The news of Anne Rice’s passing in mid-December came as a shock to fans. Just into her 80s, Rice was still writing novels at a brisk pace; she had released six in the past 10 years, and her most recent, co-written with son Christopher Rice, was due to be published soon.
Contributor Michael Schaub recently spoke with Christopher about his mother’s legacy and how their unique literary partnership came about; that novel, Ramses the Damned: The Reign of Osiris (Anker, February 1), is now in bookstores. Christopher is an accomplished novelist, with more than 20 novels written under his own name and the pen name C. Travis Rice.
Anne Rice is undoubtedly most famous for The Vampire Chronicleswho long before drew public attention to the undead Twilight or where blood† But she was equally adept at writing thrillers and adventure stories, always with a distinctively gothic tinge. We asked Christopher to recommend five books that he believes every fan should read. These are the titles he suggested.
The witching hour (1990): “In my opinion, this was Anne’s New Orleans masterpiece, brimming with authentic and emotional responses to returning to the city in 1988 after years of absence.”

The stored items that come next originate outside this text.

Lemma wf_resize e e' n : wf e → resize e n = Ok e' → wf e'.
Proof.
  intros Hwf. unfold resize. rewrite guard_Ok. intros [Hn%Z.ltb_ge [= <-]].
  destruct (Z.eqb_spec n (zlen (scores e))); [done|].
  destruct (Z.ltb_spec (zlen (scores e)) n); [by apply wf_grown|].
  apply wf_with_hotkeys. destruct Hwf as [Hb Hh Hs]. constructor; simpl; [done| |].
  - intros u h [Hu Hlt]%map_lookup_filter_Some. simpl in Hlt. apply Hh in Hu as (? & ? & ?).
    rewrite slice_to_length by done. split_and!; try done; lia.
  - intros i. rewrite slice_to_nonneg by done. rewrite length_take. intros Hi.
    rewrite lookup_take_lt by lia. rewrite Hs by lia. do 2 f_equal.
    assert (Hlt : (Z.of_nat i < n)%Z) by lia.
    rewrite map_lookup_filter. by destruct (histories e !! Z.of_nat i); simpl;
      [rewrite option_guard_True|].
Qed.

Lemma wf_sync_one e e' uid (hk : pystr) (r : list Z) :
  wf e → sync_one e uid hk = Ok (e', r) → wf e'.
Proof.
  intros Hwf. unfold sync_one. intros (e1 & [Hu ->]%ensure_capacity_Ok & Hs)%bind_Ok.
  pose proof (wf_grown e (uid + 1) Hwf) as Hg. set (e1 := with_scores e _) in *.
  assert (Hr : (0 <= uid < zlen (scores e1))%Z).
  { simpl. rewrite zlen_grown. lia. }
  apply bind_Ok in Hs as (e2 & He2 & [= <- <-]). apply wf_with_hotkeys.
  case_match eqn:Hch; [|by injection He2 as <-].
  rewrite store_score_in_range in He2 by done. injection He2 as <-.
  destruct Hg as [Hb Hh Hsc]. constructor; simpl; [done| |].
  - intros u h. rewrite zlen_insert. intros [_ Hl]%lookup_delete_Some. by apply Hh.
  - intros i. rewrite length_insert. intros Hi. destruct (decide (i = Z.to_nat uid)) as [->|Hne].
    + rewrite list_lookup_insert_eq by done. rewrite Z2Nat.id by lia.
      by rewrite lookup_delete_eq.
    + rewrite list_lookup_insert_ne, lookup_delete_ne by lia. by apply Hsc.
Qed.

angel time (2009): “When Anne first became a success, the television of the day—mostly conventional network dramas and movies of the week—had little to no effect on her. More recently, the finely crafted detective dramas of the streaming era became a profound influence. , and this exciting, time-traveling detective story was the result, a real page-turner and a thriller.”
cry to heaven (1982): “The novel that cemented her reputation as a serious practitioner of historical fiction, even as critics later disapproved of the supernatural elements in her work. There are no vampires or witches here, but the castrati of 18th-century Italy were a tribe of their own, and Anne’s exploration of them became a foretaste of the significant contributions she would make to queer literature and identity.”
The Mummy or Ramses the Damned (1989): “Rolling and fun and romantic, this was Anne’s tribute to the classic tales of H. Rider Haggard and Arthur Conan Doyle, and it snaps together with a kind of breakneck pace rare in Anne’s work. Over time, the mummy developed its own unique fan base aside from the vampires, which is why she invited me to write two sequels with her years later.”
The vampire Lestat (1985): “Interview with the vampire wasn’t written to be the start of a series, and Anne often said that Louis, the tormented protagonist, wasn’t strong enough to start one herself. That power lay with Lestat. The villain in the first book, in the second he’s turned into the daring ‘candy prince’ whose resistance to both human and vampire authority is transforming the vampire world.”